* GOAL OF THE EXERCISE: In the entries below, find the line containing "From Stdlib Require String.". Write out that line and all lines after it, exactly, and nothing else.

Items from a dataset:
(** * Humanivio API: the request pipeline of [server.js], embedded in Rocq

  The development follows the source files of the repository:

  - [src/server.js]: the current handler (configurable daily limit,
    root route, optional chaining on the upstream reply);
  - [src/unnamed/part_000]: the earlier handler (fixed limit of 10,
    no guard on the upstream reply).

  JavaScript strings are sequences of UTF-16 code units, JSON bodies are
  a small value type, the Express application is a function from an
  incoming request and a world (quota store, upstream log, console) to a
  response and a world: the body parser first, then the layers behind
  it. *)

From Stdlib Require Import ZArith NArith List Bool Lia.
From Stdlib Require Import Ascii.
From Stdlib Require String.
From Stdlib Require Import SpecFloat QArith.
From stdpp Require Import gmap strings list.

* TASK OUTPUT:
From Stdlib Require String.
From Stdlib Require Import SpecFloat QArith.
From stdpp Require Import gmap strings list.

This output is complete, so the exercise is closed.